### Dataset entries
--- START ---
(** C8.  Two runs on the same catalog return the same sequence for the
    same query and the same top_k as soon as the encoders agree on the
    normalised query, the indexes on the request made, the scorers on
    the names of the catalog, and the sorters either answer alike or
    both meet the contract of [np.argsort] while no two scores above the
    threshold are equal: the result depends on the libraries through
    these answers alone, and on the sorter only through the order it
    gives to equal scores. *)
Theorem search_deterministic (products : list string) (embedding : Type)
    (encode encode' : string -> embedding)
    (index_search index_search' : embedding -> nat -> list (Q * Z))
    (token_set_ratio token_set_ratio' : string -> string -> Z)
    (argsort argsort' : list Q -> list nat)
    (query : string) (top_k : nat) :
  encode (preprocess_query query) = encode' (preprocess_query query) ->
  index_search (encode (preprocess_query query)) (top_k * 3)
  = index_search' (encode (preprocess_query query)) (top_k * 3) ->
  (forall name, In name products ->
     token_set_ratio (preprocess_query query) (PyStr.lower name)
     = token_set_ratio' (preprocess_query query) (PyStr.lower name)) ->
  ((forall a, argsort a = argsort' a) \/
   (argsort_spec argsort /\ argsort_spec argsort' /\
    forall s i j x y,
      score_candidates products token_set_ratio (preprocess_query query)
        (index_search (encode (preprocess_query query)) (top_k * 3)) = Some s ->
      nth_error (final_scores s) i = Some x ->
      nth_error (final_scores s) j = Some y ->
      (0.1 < x)%Q -> (x == y)%Q -> i = j)) ->
  search_products products embedding encode index_search token_set_ratio argsort
                  query top_k
  = search_products products embedding encode' index_search' token_set_ratio'
                    argsort' query top_k.
Proof.
  intros Henc Hidx Hratio Hsorters.
  unfold search_products, faiss_search. rewrite <- Henc, <- Hidx.
  destruct (top_k * 3 =? 0); [reflexivity|]. cbn [bind].
  set (hits := index_search (encode (preprocess_query query)) (top_k * 3)) in *.
  assert (Hscore : score_candidates products token_set_ratio
                     (preprocess_query query) hits
                   = score_candidates products token_set_ratio'
                       (preprocess_query query) hits).
  { unfold score_candidates, get_fuzzy_scores.
    rewrite (mapM_ext _ (fun i => p <- getitem products i ;;
               Some (inject_Z (token_set_ratio' (preprocess_query query)
                                                (PyStr.lower p)) / 100)%Q));
      [reflexivity|].
    intros label _. destruct (getitem products label) as [p|] eqn:E;
      simpl; [|reflexivity].
    now rewrite (Hratio p (getitem_In _ _ _ E)). }
  rewrite <- Hscore.
  destruct (score_candidates products token_set_ratio _ hits) as [s|] eqn:Hs;
    [simpl|reflexivity].
  assert (Hselect : select argsort (final_scores s) top_k
                    = select argsort' (final_scores s) top_k).
  { destruct Hsorters as [Hsame|(Hsort & Hsort' & Hdistinct)].
    - unfold select.
      destruct (Np.take (final_scores s) _) as [kept|]; [simpl|reflexivity].
      now rewrite Hsame.
    - apply select_sorter_independent; try assumption.
      intros i j x y. now apply Hdistinct. }
  now rewrite Hselect.
Qed.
--- END ---
### Assignment
Above are the records; reproduce all of them exactly.

### Answer to this problem
(** C8.  Two runs on the same catalog return the same sequence for the
    same query and the same top_k as soon as the encoders agree on the
    normalised query, the indexes on the request made, the scorers on
    the names of the catalog, and the sorters either answer alike or
    both meet the contract of [np.argsort] while no two scores above the
    threshold are equal: the result depends on the libraries through
    these answers alone, and on the sorter only through the order it
    gives to equal scores. *)
Theorem search_deterministic (products : list string) (embedding : Type)
    (encode encode' : string -> embedding)
    (index_search index_search' : embedding -> nat -> list (Q * Z))
    (token_set_ratio token_set_ratio' : string -> string -> Z)
    (argsort argsort' : list Q -> list nat)
    (query : string) (top_k : nat) :
  encode (preprocess_query query) = encode' (preprocess_query query) ->
  index_search (encode (preprocess_query query)) (top_k * 3)
  = index_search' (encode (preprocess_query query)) (top_k * 3) ->
  (forall name, In name products ->
     token_set_ratio (preprocess_query query) (PyStr.lower name)
     = token_set_ratio' (preprocess_query query) (PyStr.lower name)) ->
  ((forall a, argsort a = argsort' a) \/
   (argsort_spec argsort /\ argsort_spec argsort' /\
    forall s i j x y,
      score_candidates products token_set_ratio (preprocess_query query)
        (index_search (encode (preprocess_query query)) (top_k * 3)) = Some s ->
      nth_error (final_scores s) i = Some x ->
      nth_error (final_scores s) j = Some y ->
      (0.1 < x)%Q -> (x == y)%Q -> i = j)) ->
  search_products products embedding encode index_search token_set_ratio argsort
                  query top_k
  = search_products products embedding encode' index_search' token_set_ratio'
                    argsort' query top_k.
Proof.
  intros Henc Hidx Hratio Hsorters.
  unfold search_products, faiss_search. rewrite <- Henc, <- Hidx.
  destruct (top_k * 3 =? 0); [reflexivity|]. cbn [bind].
  set (hits := index_search (encode (preprocess_query query)) (top_k * 3)) in *.
  assert (Hscore : score_candidates products token_set_ratio
                     (preprocess_query query) hits
                   = score_candidates products token_set_ratio'
                       (preprocess_query query) hits).
  { unfold score_candidates, get_fuzzy_scores.
    rewrite (mapM_ext _ (fun i => p <- getitem products i ;;
               Some (inject_Z (token_set_ratio' (preprocess_query query)
                                                (PyStr.lower p)) / 100)%Q));
      [reflexivity|].
    intros label _. destruct (getitem products label) as [p|] eqn:E;
      simpl; [|reflexivity].
    now rewrite (Hratio p (getitem_In _ _ _ E)). }
  rewrite <- Hscore.
  destruct (score_candidates products token_set_ratio _ hits) as [s|] eqn:Hs;
    [simpl|reflexivity].
  assert (Hselect : select argsort (final_scores s) top_k
                    = select argsort' (final_scores s) top_k).
  { destruct Hsorters as [Hsame|(Hsort & Hsort' & Hdistinct)].
    - unfold select.
      destruct (Np.take (final_scores s) _) as [kept|]; [simpl|reflexivity].
      now rewrite Hsame.
    - apply select_sorter_independent; try assumption.
      intros i j x y. now apply Hdistinct. }
  now rewrite Hselect.
Qed.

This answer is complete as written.